*** EXCERPTED RECORDS Section Begins ***
(** * IconPath: the path geometry engine of neptune-3d/icon-font

    A shallow embedding of [IconPath] (the builder, the coordinate
    transforms, the bounds calculator, the canonicalizer, the winding
    normalizer, the arc converter and the font-space projector), together
    with the properties its specification states about them and further
    properties read off the code.

    JavaScript numbers are IEEE-754 binary64 values.  The embedding is
    written once, over an interface of the arithmetic the source uses
    ([Arith], [JSNumber], [JSMath]), and is run at two instances:
    - [float], Rocq's primitive binary64 floats: the arithmetic the
      program really performs;
    - [Qc], the rationals: the same program under exact arithmetic, used
      where a property only holds when no rounding occurs, and to say of
      a binary64 result that it was not rounded. *)

From Stdlib Require Import ZArith List Bool Arith Lia.
From Stdlib Require Import String Ascii.
From Stdlib Require Import Floats.
From Stdlib Require Import QArith Qcanon.
From Stdlib Require Import Ring.
Import ListNotations.

Set Implicit Arguments.
Local Open Scope list_scope.

(** ** The arithmetic interface *)

(** The operators of the source on [number]: integer literals, [+], [-],
    [*], [/], unary minus, [<] and [===]. *)
Class Arith (num : Type) : Type := {
  lit : Z -> num;
  add : num -> num -> num;
  sub : num -> num -> num;
  mul : num -> num -> num;
  div : num -> num -> num;
  neg : num -> num;
  lt : num -> num -> bool;
  strict_eq : num -> num -> bool
}.

(** [a > b] is [b < a], also on NaN and on zeros of either sign. *)
Definition gt {num} `{Arith num} (a b : num) : bool := lt b a.

(** What a [number] has beyond a ring: [Infinity], [isNaN], [Math.min], and
    the number a decimal literal denotes: [ofDecimal s m e] is the number
    nearest to [(-1)^s * m * 10^e]. *)
Class JSNumber (num : Type) `{Arith num} : Type := {
  Infinity : num;
  isNaN : num -> bool;
  Math_min : num -> num -> num;
  ofDecimal : bool -> Z -> Z -> num
}.
Arguments JSNumber num {_}.

(** The transcendental part of [Math], whose results ECMAScript leaves to
    the implementation, and the number of rounds of [for (i = 0; i < n; i++)]
    for a [number] bound [n]. *)
Class JSMath (num : Type) `{Arith num} : Type := {
  Math_PI : num;
  Math_cos : num -> num;
  Math_sin : num -> num;
  Math_acos : num -> num;
  Math_tan : num -> num;
  Math_sqrt : num -> num;
  Math_abs : num -> num;
  Math_ceil : num -> num;
  Math_max : num -> num -> num;
  loop_rounds : num -> nat
}.
Arguments JSMath num {_}.

(** *** binary64 *)

Module Float64.

(** The double nearest to an integer (ties to even). *)
Definition of_Z (z : Z) : float :=
  SF2Prim (binary_normalize prec emax z 0 false).

(** The double nearest to [(-1)^s * m * 10^e] (ties to even): an integer
    is rounded, a proper fraction is divided out with its remainder. *)
Definition of_decimal (negative : bool) (mant : Z) (exp10 : Z) : float :=
  SF2Prim
    match mant with
    | Z0 => S754_zero negative
    | Zpos m =>
        if (0 <=? exp10)%Z then
          match (mant * 10 ^ exp10)%Z with
          | Zpos m' => binary_round prec emax negative m' 0
          | _ => S754_nan
          end
        else
          let '(mz, ez, lz) :=
            SFdiv_core_binary prec emax mant 0 (10 ^ (- exp10))%Z 0 in
          binary_round_aux prec emax negative mz ez lz
    | Zneg _ => S754_nan
    end.

(** [Math.min]: NaN when either argument is NaN, and [-0 < +0]. *)
Definition min (a b : float) : float :=
  if PrimFloat.is_nan a || PrimFloat.is_nan b then PrimFloat.nan
  else if PrimFloat.ltb a b then a
  else if PrimFloat.ltb b a then b
  else if PrimFloat.get_sign a then a else b.

End Float64.

#[export] Instance float_Arith : Arith float := {|
  lit := Float64.of_Z;
  add := PrimFloat.add;
  sub := PrimFloat.sub;
  mul := PrimFloat.mul;
  div := PrimFloat.div;
  neg := PrimFloat.opp;
  lt := PrimFloat.ltb;
  strict_eq := PrimFloat.eqb
|}.

#[export] Instance float_JSNumber : JSNumber float := {|
  Infinity := PrimFloat.infinity;
  isNaN := PrimFloat.is_nan;
  Math_min := Float64.min;
  ofDecimal := Float64.of_decimal
|}.

(** *** Exact rationals *)

#[export] Instance Qc_Arith : Arith Qc := {|
  lit := fun z => Q2Qc (inject_Z z);
  add := Qcplus;
  sub := Qcminus;
  mul := Qcmult;
  div := Qcdiv;
  neg := Qcopp;
  lt := fun a b => match (a ?= b)%Qc with Lt => true | _ => false end;
  strict_eq := fun a b => match (a ?= b)%Qc with Eq => true | _ => false end
|}.

(** Arithmetic without rounding: a commutative ring, ordered by [<], in
    which dividing commutes with negation. *)
Record ExactArith (num : Type) `{Arith num} : Prop := {
  exact_ring : ring_theory (lit 0) (lit 1) add mul sub neg (@eq num);
  exact_div_neg : forall a b, div (neg a) b = neg (div a b);
  exact_lt_asym : forall a b, lt a b = true -> lt b a = false;
  exact_lt_total : forall a b, lt a b = false -> lt b a = false -> a = b;
  exact_lt_add : forall a b c, lt (add a c) (add b c) = lt a b
}.
Arguments ExactArith num {_}.

(** ** The command model (types.ts) *)

Section Commands.

Context {num : Type}.

Record Point : Type := { px : num; py : num }.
*** EXCERPTED RECORDS Section Ends ***
**WHAT IS BEING ASKED:**
All of the entries above need to be printed again exactly.

**ANSWER FOR THIS EXERCISE:**
(** * IconPath: the path geometry engine of neptune-3d/icon-font

    A shallow embedding of [IconPath] (the builder, the coordinate
    transforms, the bounds calculator, the canonicalizer, the winding
    normalizer, the arc converter and the font-space projector), together
    with the properties its specification states about them and further
    properties read off the code.

    JavaScript numbers are IEEE-754 binary64 values.  The embedding is
    written once, over an interface of the arithmetic the source uses
    ([Arith], [JSNumber], [JSMath]), and is run at two instances:
    - [float], Rocq's primitive binary64 floats: the arithmetic the
      program really performs;
    - [Qc], the rationals: the same program under exact arithmetic, used
      where a property only holds when no rounding occurs, and to say of
      a binary64 result that it was not rounded. *)

From Stdlib Require Import ZArith List Bool Arith Lia.
From Stdlib Require Import String Ascii.
From Stdlib Require Import Floats.
From Stdlib Require Import QArith Qcanon.
From Stdlib Require Import Ring.
Import ListNotations.

Set Implicit Arguments.
Local Open Scope list_scope.

(** ** The arithmetic interface *)

(** The operators of the source on [number]: integer literals, [+], [-],
    [*], [/], unary minus, [<] and [===]. *)
Class Arith (num : Type) : Type := {
  lit : Z -> num;
  add : num -> num -> num;
  sub : num -> num -> num;
  mul : num -> num -> num;
  div : num -> num -> num;
  neg : num -> num;
  lt : num -> num -> bool;
  strict_eq : num -> num -> bool
}.

(** [a > b] is [b < a], also on NaN and on zeros of either sign. *)
Definition gt {num} `{Arith num} (a b : num) : bool := lt b a.

(** What a [number] has beyond a ring: [Infinity], [isNaN], [Math.min], and
    the number a decimal literal denotes: [ofDecimal s m e] is the number
    nearest to [(-1)^s * m * 10^e]. *)
Class JSNumber (num : Type) `{Arith num} : Type := {
  Infinity : num;
  isNaN : num -> bool;
  Math_min : num -> num -> num;
  ofDecimal : bool -> Z -> Z -> num
}.
Arguments JSNumber num {_}.

(** The transcendental part of [Math], whose results ECMAScript leaves to
    the implementation, and the number of rounds of [for (i = 0; i < n; i++)]
    for a [number] bound [n]. *)
Class JSMath (num : Type) `{Arith num} : Type := {
  Math_PI : num;
  Math_cos : num -> num;
  Math_sin : num -> num;
  Math_acos : num -> num;
  Math_tan : num -> num;
  Math_sqrt : num -> num;
  Math_abs : num -> num;
  Math_ceil : num -> num;
  Math_max : num -> num -> num;
  loop_rounds : num -> nat
}.
Arguments JSMath num {_}.

(** *** binary64 *)

Module Float64.

(** The double nearest to an integer (ties to even). *)
Definition of_Z (z : Z) : float :=
  SF2Prim (binary_normalize prec emax z 0 false).

(** The double nearest to [(-1)^s * m * 10^e] (ties to even): an integer
    is rounded, a proper fraction is divided out with its remainder. *)
Definition of_decimal (negative : bool) (mant : Z) (exp10 : Z) : float :=
  SF2Prim
    match mant with
    | Z0 => S754_zero negative
    | Zpos m =>
        if (0 <=? exp10)%Z then
          match (mant * 10 ^ exp10)%Z with
          | Zpos m' => binary_round prec emax negative m' 0
          | _ => S754_nan
          end
        else
          let '(mz, ez, lz) :=
            SFdiv_core_binary prec emax mant 0 (10 ^ (- exp10))%Z 0 in
          binary_round_aux prec emax negative mz ez lz
    | Zneg _ => S754_nan
    end.

(** [Math.min]: NaN when either argument is NaN, and [-0 < +0]. *)
Definition min (a b : float) : float :=
  if PrimFloat.is_nan a || PrimFloat.is_nan b then PrimFloat.nan
  else if PrimFloat.ltb a b then a
  else if PrimFloat.ltb b a then b
  else if PrimFloat.get_sign a then a else b.

End Float64.

#[export] Instance float_Arith : Arith float := {|
  lit := Float64.of_Z;
  add := PrimFloat.add;
  sub := PrimFloat.sub;
  mul := PrimFloat.mul;
  div := PrimFloat.div;
  neg := PrimFloat.opp;
  lt := PrimFloat.ltb;
  strict_eq := PrimFloat.eqb
|}.

#[export] Instance float_JSNumber : JSNumber float := {|
  Infinity := PrimFloat.infinity;
  isNaN := PrimFloat.is_nan;
  Math_min := Float64.min;
  ofDecimal := Float64.of_decimal
|}.

(** *** Exact rationals *)

#[export] Instance Qc_Arith : Arith Qc := {|
  lit := fun z => Q2Qc (inject_Z z);
  add := Qcplus;
  sub := Qcminus;
  mul := Qcmult;
  div := Qcdiv;
  neg := Qcopp;
  lt := fun a b => match (a ?= b)%Qc with Lt => true | _ => false end;
  strict_eq := fun a b => match (a ?= b)%Qc with Eq => true | _ => false end
|}.

(** Arithmetic without rounding: a commutative ring, ordered by [<], in
    which dividing commutes with negation. *)
Record ExactArith (num : Type) `{Arith num} : Prop := {
  exact_ring : ring_theory (lit 0) (lit 1) add mul sub neg (@eq num);
  exact_div_neg : forall a b, div (neg a) b = neg (div a b);
  exact_lt_asym : forall a b, lt a b = true -> lt b a = false;
  exact_lt_total : forall a b, lt a b = false -> lt b a = false -> a = b;
  exact_lt_add : forall a b c, lt (add a c) (add b c) = lt a b
}.
Arguments ExactArith num {_}.

(** ** The command model (types.ts) *)

Section Commands.

Context {num : Type}.

Record Point : Type := { px : num; py : num }.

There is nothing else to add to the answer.